→ **Stored items**
****

(** src/vm/code_blocks.hpp:85-89 [each_instruction_operand] (part): The loop
    over the relocation entries from the [i]-th on. *)
Fixpoint each_operand_loop {X} (iter : instruction_operand → eff X ()) (block rels : Z)
    (count : nat) (i index : Z) : eff X () :=
  match count with
  | 0%nat => mret ()
  | S count =>
      rel ← reads (λ m, load_bytes 4 m (rels +& sizeof_byte_array +& (4 *& i)));
      _ ← iter (new_instruction_operand rel block index);
      n ← reads (λ _, number_of_parameters rel);
      each_operand_loop iter block rels count (i + 1) (index +& n)
  end.

(** src/vm/code_blocks.hpp:76-90 [each_instruction_operand] *)
Definition each_instruction_operand {X} (iter : instruction_operand → eff X ()) (block : Z) : eff X () :=
  relocation ← reads (λ m, field m block 24);
  if negb (to_boolean relocation) then mret ()
  else
    rels ← reads (λ _, untag BYTE_ARRAY_TYPE relocation);
    capacity ← reads (λ m, c ← field m rels 8; untag_fixnum c);
    let length := u64 capacity / 4 in
    each_operand_loop iter block rels (Z.to_nat length) 0 0.

(** * The gc map at the end of a block *)

(** src/vm/gc_info.hpp:6-9 [gc_info] *)
Record gc_info := mk_gc_info {
  gc_info_address : Z;
  gc_root_count : Z;
  derived_root_count : Z;
  return_address_count : Z
}.

(** Reads the three counts. *)
Definition read_gc_info (m : memory) (address : Z) : result gc_info :=
  roots ← load_bytes 4 m address;
  derived ← load_bytes 4 m (address +& 4);
  returns ← load_bytes 4 m (address +& 8);
  Ok (mk_gc_info address roots derived returns).

(** src/vm/gc_info.hpp:11-13 [callsite_bitmap_size] *)
Definition callsite_bitmap_size (info : gc_info) : Z := gc_root_count info.

(** src/vm/gc_info.hpp:15-17 [total_bitmap_size] *)
Definition total_bitmap_size (info : gc_info) : Z :=
  return_address_count info *& callsite_bitmap_size info.

(** src/vm/gc_info.hpp:19-19 [total_bitmap_bytes] *)
Definition total_bitmap_bytes (info : gc_info) : Z := (total_bitmap_size info +& 7) / 8.

(** src/vm/gc_info.hpp:21-23 [return_addresses] *)
Definition return_addresses (info : gc_info) : Z :=
  gc_info_address info -& (4 * return_address_count info).

(** src/vm/gc_info.hpp:25-27 [base_pointer_map]: The product is one of 32-bit
    integers. *)
Definition base_pointer_map (info : gc_info) : Z :=
  return_addresses info -& (4 * u32 (return_address_count info * derived_root_count info)).

(** src/vm/gc_info.hpp:29-31 [gc_info_bitmap] *)
Definition gc_info_bitmap (info : gc_info) : Z := base_pointer_map info -& total_bitmap_bytes info.

(** src/vm/gc_info.hpp:34-36 [callsite_gc_roots] *)
Definition callsite_gc_roots (info : gc_info) (index : Z) : Z := index *& gc_root_count info.

(** src/vm/gc_info.hpp:38-40 [lookup_base_pointer] *)
Definition lookup_base_pointer (m : memory) (info : gc_info) (index derived_root : Z) : result Z :=
  load_bytes 4 m (base_pointer_map info +& (4 * ((index *& derived_root_count info) +& derived_root))).

(** src/vm/gc_info.hpp:45-48 [return_address_index] (part): The loop. *)
Fixpoint find_return_address (m : memory) (array return_address : Z) (count : nat) (i : Z) : result Z :=
  match count with
  | 0%nat => Ok (u64 (-1))
  | S count =>
      a ← load_bytes 4 m (array +& (4 * i));
      if return_address =? a then Ok i else find_return_address m array return_address count (i + 1)
  end.

(** src/vm/gc_info.hpp:42-51 [return_address_index] *)
Definition return_address_index (m : memory) (info : gc_info) (return_address : Z) : result Z :=
  find_return_address m (return_addresses info) return_address (Z.to_nat (return_address_count info)) 0.

(** src/vm/bitwise_hacks.hpp:72-76 [bitmap_p] *)
Definition memory_bitmap_p (m : memory) (bitmap index : Z) : result bool :=
  let byte := Z.shiftr index 3 in
  let bit := Z.land index 7 in
  b ← load_byte m (bitmap +& byte);
  Ok (negb (Z.land b (Z.shiftl 1 bit) =? 0)).

(** * The code heap *)

(** src/vm/code_heap.hpp:9-40 [code_heap] (part) *)
Record code_heap := mk_code_heap {
  ch_seg : segment;
  safepoint_page : Z;
  allocator : free_list_allocator;
  all_blocks : gset Z;
  uninitialized_blocks : gmap Z Z;
  points_to_nursery : gset Z;
  points_to_aging : gset Z
}.

Definition set_all_blocks (code : code_heap) (fl : free_list_allocator) (blocks : gset Z) : code_heap :=
  mk_code_heap (ch_seg code) (safepoint_page code) fl blocks (uninitialized_blocks code)
    (points_to_nursery code) (points_to_aging code).

Definition set_remembered (code : code_heap) (nursery aging : gset Z) : code_heap :=
  mk_code_heap (ch_seg code) (safepoint_page code) (allocator code) (all_blocks code)
    (uninitialized_blocks code) nursery aging.

(** src/vm/code_heap.cpp:5-19 [code_heap::code_heap]: [fatal_error] when the
    heap is too large. *)
Definition new_code_heap (m : memory) (segment_address pagesize size : Z) : result (memory * code_heap) :=
  if Z.shiftl 1 59 <? size then Err FATAL_ERROR
  else
    let seg := new_segment segment_address (align size pagesize) in
    let start := seg_start seg +& pagesize in
    '(m, fl) ← new_free_list_allocator m (seg_end seg -& start) start;
    Ok (m, mk_code_heap seg (seg_start seg) fl ∅ ∅ ∅ ∅).

(** src/vm/code_heap.cpp:28-31 [code_heap::write_barrier] *)
Definition code_write_barrier (code : code_heap) (block : Z) : code_heap :=
  set_remembered code ({[block]} ∪ points_to_nursery code) ({[block]} ∪ points_to_aging code).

****

I'd like the lines above from the one with "over the relocation" up to and including the one with "return_address_count info *&" copied exactly, with no other lines.

    over the relocation entries from the [i]-th on. *)
Fixpoint each_operand_loop {X} (iter : instruction_operand → eff X ()) (block rels : Z)
    (count : nat) (i index : Z) : eff X () :=
  match count with
  | 0%nat => mret ()
  | S count =>
      rel ← reads (λ m, load_bytes 4 m (rels +& sizeof_byte_array +& (4 *& i)));
      _ ← iter (new_instruction_operand rel block index);
      n ← reads (λ _, number_of_parameters rel);
      each_operand_loop iter block rels count (i + 1) (index +& n)
  end.

(** src/vm/code_blocks.hpp:76-90 [each_instruction_operand] *)
Definition each_instruction_operand {X} (iter : instruction_operand → eff X ()) (block : Z) : eff X () :=
  relocation ← reads (λ m, field m block 24);
  if negb (to_boolean relocation) then mret ()
  else
    rels ← reads (λ _, untag BYTE_ARRAY_TYPE relocation);
    capacity ← reads (λ m, c ← field m rels 8; untag_fixnum c);
    let length := u64 capacity / 4 in
    each_operand_loop iter block rels (Z.to_nat length) 0 0.

(** * The gc map at the end of a block *)

(** src/vm/gc_info.hpp:6-9 [gc_info] *)
Record gc_info := mk_gc_info {
  gc_info_address : Z;
  gc_root_count : Z;
  derived_root_count : Z;
  return_address_count : Z
}.

(** Reads the three counts. *)
Definition read_gc_info (m : memory) (address : Z) : result gc_info :=
  roots ← load_bytes 4 m address;
  derived ← load_bytes 4 m (address +& 4);
  returns ← load_bytes 4 m (address +& 8);
  Ok (mk_gc_info address roots derived returns).

(** src/vm/gc_info.hpp:11-13 [callsite_bitmap_size] *)
Definition callsite_bitmap_size (info : gc_info) : Z := gc_root_count info.

(** src/vm/gc_info.hpp:15-17 [total_bitmap_size] *)
Definition total_bitmap_size (info : gc_info) : Z :=
  return_address_count info *& callsite_bitmap_size info.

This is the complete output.